O aparecimento de produto imobiliário em consonância com a qualidade da oferta coloca o Porto numa posição muito atractiva para grandes transacções imobiliárias. A afirmação é de João Magalhães, diretor-geral da Predibisa, empresa especializada em medição imobiliária no norte do país.

Em 2017 foi de crescimento para a mediadora portuguesa que encerrou o ano com um aumento de 50% em relação ao ano transacto e uma concretização de negócios de 150 milhões de euros. De todas as áreas de negócio, o destaque vai para a vertente residencial, intrinsecamente ligada à promoção e à reabilitação urbana na Baixa do Porto, aquela que registou um maior incremento, tendo mais que duplicado (125%) de 2016 para 2017.

Foi a área residencial a que se destacou com melhores indicadores de performance no último ano, no entanto, também foram realizados negócios com clientes investidores que procuravam rendimentos na restauração, comércio, escritórios, hotelaria mas, em particular, no short-rental. Esta dinâmica de transacções deveu-se em larga medida ao incremento do turismo e ao alojamento local.

Já a área de escritórios, consolidou-se em relação a 2016, reflexo da procura acentuada de empresas estrangeiras, que buscam a fixação na região. “Factores como o know-how tecnológico e desenvolvimento de software, a incidência de polos universitários na região, as boas acessibilidades e até a própria qualidade de vida, fazem do Porto uma boa alternativa para instalação destas empresas, face a outros mercados europeus. Contudo, para consolidar a atractividade que a região tem vindo a gozar no mercado internacional de procura de escritórios, a qualidade da oferta começa a ter que estar ligada a projetos de reconversão.
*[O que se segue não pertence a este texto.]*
(** The end of [complete]. *)
Lemma complete_core id n current v u p s ts :
  core s ts → s.(nodes) !! id = Some n → n.(n_state) = stateRunning →
  task_ok (Completing current v u p) →
  core (complete_locked id n current v u p s) (delete id ts).
Proof.
  intros Hc Hid Hst Htok.
  set (n' := mkNode (if u then stateParked else stateTerminal) current
               n.(n_redispatches) p false).
  set (s' := mkScheduler (<[id := n']> s.(nodes)) s.(runq) s.(unsorted) (s.(inFlight) - 1)
               s.(err) s.(stopped) s.(published)).
  assert (core s' (delete id ts)) as Hc'.
  { destruct Hc as [Ht Hf Hnd Hr Hso Hn Hk].
    pose proof (λ x st, in_state_insert s s' id n' x st eq_refl) as Hin.
    assert (is_Some (ts !! id)) as [t Hti] by (apply elem_of_dom, Ht; by exists n).
    split; try done; simpl.
    - intros x. rewrite Hin, dom_delete, elem_of_difference, elem_of_singleton, Ht.
      destruct (decide (x = id)); [|tauto]. split; [tauto|]. by destruct u.
    - rewrite map_size_delete_Some by eauto. lia.
    - intros x. rewrite Hin, Hr. destruct (decide (x = id)) as [->|]; [|done].
      split; [intros (n0 & ? & ?); congruence|]. by destruct u.
    - intros x n0. rewrite lookup_insert. case_decide; [|by apply Hn].
      intros [= <-]. split; simpl; [by apply (Hn id)|].
      destruct u; [|done]. intros _ ->. by destruct Htok.
    - intros x t0 [_ ?]%lookup_delete_Some. by eapply Hk. }
  unfold complete_locked. fold n' s'. destruct v; [done|]. apply requeue_core; [done|].
  rewrite (in_state_insert s s' id n') by done. rewrite decide_True by done. by destruct u.
Qed.

(** What a step of another goroutine may change without disturbing [Run]. *)
Record foreign (s s' : Scheduler) (ts ts' : gmap NamedResource task) : Prop := mkForeign {
  f_empty : ts = ∅ → ts' = ∅;
  f_parked : ∀ x, in_state s x stateParked → in_state s' x stateParked;
  f_running : ∀ x, in_state s' x stateRunning → in_state s x stateRunning;
  f_stopped : s'.(stopped) = s.(stopped);
  f_err : s'.(err) = None → s.(err) = None;
  f_terminal : s.(stopped) = true → all_terminal s → all_terminal s';
}.

Lemma foreign_pc s s' ts ts' p p' :
  foreign s s' ts ts' → pc_ok s ts p →
  (p' = p ∧ (ts ≠ ∅ → ts' ≠ ∅) ∨ p' = broadcast p) → pc_ok s' ts' p'.
Proof.
  intros [He Hp Hr Hs Her Ht] Hok [[-> Hne]| ->]; destruct p; simpl in *; try tauto;
    try (destruct Hok as [? Hl]; split; auto; fail);
    rewrite ?Hs; naive_solver.
Qed.

Lemma in_state_nodes s s' x st : s'.(nodes) = s.(nodes) → in_state s' x st ↔ in_state s x st.
Proof. unfold in_state. by intros ->. Qed.

(** Steps that leave the nodes alone. *)
Lemma foreign_frame s s' ts :
  s'.(nodes) = s.(nodes) → s'.(stopped) = s.(stopped) → (s'.(err) = None → s.(err) = None) →
  foreign s s' ts ts.
Proof.
  intros Hn Hs He. split; try done; try (intros x; by rewrite (in_state_nodes s s')).
  unfold all_terminal. by rewrite Hn.
Qed.

Lemma OnArrival_ok id b s ts :
  core s ts → core (OnArrival id b s) ts ∧ foreign s (OnArrival id b s) ts ts.
Proof.
  intros Hc. unfold OnArrival. simpl. assert (core (set_published true s) ts) as Hp
    by by apply (core_frame s).
  destruct (b && _ && _ && _) eqn:E; [|split; [done|by apply foreign_frame]].
  rewrite !andb_true_iff, !bool_decide_eq_true, negb_true_iff in E. destruct E as [[[_ _] Hs] Hid].
  split; [by apply admit_core|].
  pose proof (λ x st, in_state_insert s (admit_node id (set_published true s)) id fresh_node x st eq_refl)
    as Hin.
  split; try done; simpl; try congruence.
  - intros x Hx. apply Hin. case_decide; [|done]. subst x. destruct Hx as (? & ? & _). congruence.
  - intros x Hx%Hin. by case_decide.
Qed.

(** Re-queueing writes at most the one node, and only sets the error. *)
Lemma requeue_shape id charge n s :
  s.(nodes) !! id = Some n → n.(n_state) ≠ stateRunning →
  ∃ n', (requeueLocked id charge s).(nodes) = <[id := n']> s.(nodes) ∧
    n'.(n_state) ≠ stateRunning ∧ n'.(n_assessment) = n.(n_assessment) ∧
    (requeueLocked id charge s).(stopped) = s.(stopped) ∧
    ((requeueLocked id charge s).(err) = None → s.(err) = None).
Proof.
  intros Hid Hst. unfold requeueLocked. rewrite Hid.
  case_bool_decide as H1; cbn [orb]; [exists n; by rewrite insert_id|].
  case_bool_decide as H2; cbn [orb]; [exists n; by rewrite insert_id|].
  destruct (charge && n_progressed n); cbn [andb].
  - destruct (maxRedispatches <=? n_redispatches n); simpl.
    + exists n. by rewrite insert_id.
    + eexists (mkNode _ _ _ _ _); split; [reflexivity|done].
  - eexists (mkNode _ _ _ _ _); split; [reflexivity|done].
Qed.

Lemma complete_shape id n current v u p s :
  ∃ n', (complete_locked id n current v u p s).(nodes) = <[id := n']> s.(nodes) ∧
    n'.(n_state) ≠ stateRunning ∧ n'.(n_assessment) = current ∧
    (complete_locked id n current v u p s).(stopped) = s.(stopped) ∧
    ((complete_locked id n current v u p s).(err) = None → s.(err) = None).
Proof.
  unfold complete_locked. destruct v; simpl.
  - eexists (mkNode _ _ _ _ _). split; [reflexivity|]. by destruct u.
  - match goal with |- context [requeueLocked id ?b ?s'] =>
      edestruct (requeue_shape id b (mkNode (if u then stateParked else stateTerminal) current
         n.(n_redispatches) p false) s') as (n' & Hn & ? & ? & ? & ?) end;
      [apply lookup_insert_eq|by destruct u|]. simpl in *.
    exists n'. rewrite Hn, insert_insert_eq. done.
Qed.

Lemma complete_foreign id n t current v u p s ts :
  core s ts → s.(nodes) !! id = Some n → ts !! id = Some t →
  foreign s (complete_locked id n current v u p s) ts (delete id ts).
Proof.
  intros Hc Hid Ht.
  assert (in_state s id stateRunning) as Hrun by (apply (core_tasks _ _ Hc), elem_of_dom; eauto).
  destruct (complete_shape id n current v u p s) as (n' & Hns & Hn' & _ & Hss & Hes).
  pose proof (λ x st, in_state_insert s _ id n' x st Hns) as Hin.
  split; try done.
  - intros ->. by rewrite lookup_empty in Ht.
  - intros x Hx. apply Hin. case_decide; [|done]. subst x.
    by pose proof (in_state_fun _ _ _ _ Hrun Hx).
  - intros x Hx%Hin. by case_decide.
  - intros _ Ha. destruct Hrun as (n0 & Hn0 & ?). apply Ha in Hn0. congruence.
Qed.

(** [invalidate]'s request never finds the node running. *)
Lemma invalidate_requeue_core id s ts :
  core s ts → ¬ in_state s id stateRunning → core (invalidate_requeue id s) ts.
Proof.
  intros Hc Hr. unfold invalidate_requeue. case_match; [by apply requeue_core|done].
Qed.

Lemma elem_of_parked s id : id ∈ parkedLocked s ↔ in_state s id stateParked.
Proof.
  unfold parkedLocked. rewrite elem_of_sort_by, elem_of_elements, elem_of_dom.
  unfold in_state, is_Some. setoid_rewrite map_lookup_filter_Some. naive_solver.
Qed.

Lemma NoDup_parked s : NoDup (parkedLocked s).
Proof. unfold parkedLocked. rewrite sort_by_perm. apply NoDup_elements. Qed.

Lemma initial_inv : inv initial.
Proof.
  split; [|done].
  assert (∀ x st, ¬ in_state New x st) as Hno
    by (intros x st (n & Hn & _); simpl in Hn; by rewrite lookup_empty in Hn).
  split; simpl; try done.
  - intros x. rewrite dom_empty_L, elem_of_empty. split; [done|by intros ?%Hno].
  - constructor.
  - intros x. rewrite elem_of_nil. split; [done|by intros ?%Hno].
Qed.

(** Dispatching takes the least queued identity and starts its body. *)
Lemma dispatch_shape c c' :
  core c.(sched) c.(tasks) → dispatchNextLocked c = Some c' →
  ∃ id rest n, id :: rest ≡ₚ c.(sched).(runq) ∧ Sorted cmp_le (id :: rest) ∧
    c.(sched).(nodes) !! id = Some n ∧
    c' = mkConfig
           (mkScheduler (<[id := mkNode stateRunning n.(n_assessment) n.(n_redispatches)
                                   n.(n_progressed) n.(n_recheck)]> c.(sched).(nodes))
              rest false (S c.(sched).(inFlight)) c.(sched).(err) c.(sched).(stopped)
              c.(sched).(published))
           (<[id := Dispatching n.(n_assessment)]> c.(tasks)) (RLoop DrainNone)
           c.(ctxDone) (c.(calls) ++ [CallDispatch id n.(n_assessment)]).
Proof.
  intros Hc. unfold dispatchNextLocked. set (q := if unsorted _ then _ else _). simpl.
  assert (q ≡ₚ (sched c).(runq)) as Hq by (unfold q; case_match; [apply sort_by_perm|done]).
  assert (Sorted cmp_le q) as Hs.
  { unfold q. case_match; [apply sort_lawful_sorted|by apply (core_sorted _ _ Hc)]. }
  clearbody q. destruct q as [|id rest]; [done|].
  destruct (nodes (sched c) !! id) as [n|] eqn:Hid; [|done]. intros [= <-].
  exists id, rest, n. done.
Qed.

Lemma dispatch_inv c c' :
  core c.(sched) c.(tasks) → dispatchNextLocked c = Some c' → inv c'.
Proof.
  intros Hc (id & rest & n & Hq & Hs & Hid & ->)%dispatch_shape; [|done].
  pose proof (core_nodup _ _ Hc) as Hnd. rewrite <-Hq in Hnd. apply NoDup_cons in Hnd as [Hni Hnd].
  assert (in_state (sched c) id stateRunnable) as (n0 & Hn0 & Hst).
  { apply (core_runq _ _ Hc). rewrite <-Hq. left. }
  rewrite Hid in Hn0. injection Hn0 as <-. split; [|done]. simpl. eapply start_core; try done; [congruence| |].
  - intros x. rewrite <-Hq, elem_of_cons. split; [|by intros [[|] ?]].
    intros Hx. split; [by right|]. by intros ->.
  - intros _. by inversion Hs.
Qed.

Lemma run_loop_inv level c c' :
  core c.(sched) c.(tasks) → run_loop level c = Some c' → inv c'.
Proof.
  intros Hc. unfold run_loop. case_bool_decide as He.
  { intros [= <-]. split; [by apply (core_frame c.(sched))|]. simpl. split; [done|]. by intros ?. }
  case_bool_decide as Hq; [by apply dispatch_inv|].
  destruct (Nat.eqb_spec (inFlight (sched c)) 0) as [Hz|Hz]; simpl.
  - intros [= <-]. split; [by apply (core_frame c.(sched))|]. intros _.
    rewrite (core_flight _ _ Hc) in Hz. by apply map_size_empty_inv.
  - destruct (published (sched c)); intros [= <-]; (split; [by apply (core_frame c.(sched))|]); [done|].
    simpl. intros Ht. rewrite (core_flight _ _ Hc), Ht, map_size_empty in Hz. done.
Qed.

Lemma run_after_inv level q ch c :
  core c.(sched) c.(tasks) → (q = true → c.(tasks) = ∅) → inv (run_after level q ch c).
Proof.
  intros Hc Hqt. unfold run_after.
  destruct (negb q || ch || _ || _ || _) eqn:E; [split; [done|done]|].
  rewrite !orb_false_iff, !bool_decide_eq_false, negb_false_iff in E.
  destruct E as [[[[-> _] _] Hq] He]. apply dec_stable in Hq, He.
  case_bool_decide as Hp.
  - split; [by apply (core_frame c.(sched))|]. simpl. split; [done|]. intros _ id n Hn. simpl in Hn.
    destruct (n_state n) eqn:Hst; [| | |done]; exfalso.
    + assert (id ∈ runq (sched c)) as Hin by (apply (core_runq _ _ Hc); by exists n).
      rewrite Hq in Hin. by apply not_elem_of_nil in Hin.
    + assert (id ∈ dom (tasks c)) as Hin by (apply (core_tasks _ _ Hc); by exists n).
      rewrite Hqt, dom_empty_L in Hin by done. by apply not_elem_of_empty in Hin.
    + assert (id ∈ parkedLocked (sched c)) as Hin by (apply elem_of_parked; by exists n).
      rewrite Hp in Hin. by apply not_elem_of_nil in Hin.
  - destruct level.
    1,2: split; [done|]; split; [apply NoDup_parked|]; by intros id ?%elem_of_parked.
    split; [by apply (core_frame c.(sched))|]. by split.
Qed.

Lemma settle_next_inv level parked c c' :
  core c.(sched) c.(tasks) → NoDup parked →
  (∀ id, id ∈ parked → in_state c.(sched) id stateParked) →
  settle_next level parked c = Some c' → inv c'.
Proof.
  intros Hc Hnd Hp. unfold settle_next. destruct parked as [|id rest]; [by intros [= <-]|].
  case_bool_decide; [by intros [= <-]|].
  destruct (nodes (sched c) !! id) as [[st [a|] r p k]|] eqn:Hid; [|done..].
  intros [= <-]. apply NoDup_cons in Hnd as [Hni Hnd].
  destruct (Hp id) as (n0 & Hn0 & Hst); [left|]. rewrite Hid in Hn0. injection Hn0 as <-.
  simpl in Hst. subst st. split; simpl.
  - eapply start_core; try done; try (apply Hc).
    intros x. split; [|tauto]. intros Hx. split; [done|]. intros ->.
    apply (core_runq _ _ Hc) in Hx as (n1 & ? & ?). destruct n1; simpl in *. congruence.
  - split; [done|]. intros x Hx. eapply in_state_insert; [reflexivity|]. simpl.
    case_decide; [by subst|]. apply Hp. by right.
Qed.

(** The position of [Run] after a step of a task body that keeps a body running. *)
Lemma task_step_inv id t t' s' c :
  inv c → c.(tasks) !! id = Some t → task_ok t' →
  core s' c.(tasks) → (∀ x st, in_state s' x st ↔ in_state c.(sched) x st) →
  s'.(stopped) = c.(sched).(stopped) → s'.(err) = c.(sched).(err) →
  (all_terminal c.(sched) → all_terminal s') →
  ∀ l, inv (mkConfig s' (<[id := t']> c.(tasks)) c.(pc) c.(ctxDone) l).
Proof.
  intros [Hc Hp] Ht Hok Hc' Hin Hst He Ha l. split; simpl; [by eapply set_task_core|].
  eapply foreign_pc; [|exact Hp|left; split; [done|by intros _; apply insert_non_empty]].
  split; try done; try (intros x; by rewrite Hin); [|by rewrite He].
  intros E. by rewrite E, lookup_empty in Ht.
Qed.

Lemma complete_step_inv id current v u p c c' :
  inv c → c.(tasks) !! id = Some (Completing current v u p) →
  complete_step id current v u p c = Some c' → inv c'.
Proof.
  intros [Hc Hp] Ht. unfold complete_step.
  destruct (nodes (sched c) !! id) as [n|] eqn:Hid; [|done].
  assert (n_state n = stateRunning) as Hst.
  { destruct (proj1 (core_tasks _ _ Hc id)) as (n0 & ? & ?); [|congruence].
    apply elem_of_dom. eauto. }
  assert (∀ l b, inv (mkConfig (complete_locked id n current v u p (sched c)) (delete id (tasks c))
                  (broadcast (pc c)) b l)) as Hfin.
  { intros l b. split; simpl.
    - eapply complete_core; try done. by apply (core_task _ _ Hc id).
    - eapply foreign_pc; [by eapply complete_foreign|done|by right]. }
  destruct current as [a|]; [|intros [= <-]; apply Hfin].
  destruct (n_recheck n && v); intros [= <-]; [|apply Hfin].
  edestruct (touch_core id n (mkNode (n_state n) (n_assessment n) (n_redispatches n)
    (n_progressed n) false) (sched c) (tasks c)) as [Hc' Hin]; [done..|].
  eapply task_step_inv; [by split|done|done|done|done|done|done|].
  intros Ha. apply Ha in Hid. congruence.
Qed.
Algo já com alguma expressão no que diz respeito à implementação de espaços de coworking, uma aposta direccionada, em particular, para o mercado das startups e que se prevê ter continuidade este ano”, refere a mediadora em comunicado.

João Magalhães refere que está convicto que “2018 seja um ano animador, pois vemos muita vontade de investimento no Porto e prova disso são os negócios que temos vindo a concretizar e aqueles que temos já em carteira. É notório que o Porto é apetecível para os investidores, sendo que já não se trata só de uma questão de estar na moda, pois tem vindo a crescer o número de multinacionais que elegem a cidade para se instalarem, em detrimento de outras cidades europeias. Acreditamos que o investimento estrangeiro, principalmente em short-rental, hotelaria e, inclusive, em residências para estudantes, sejam as tendências de 2018 no mercado imobiliário a Norte”.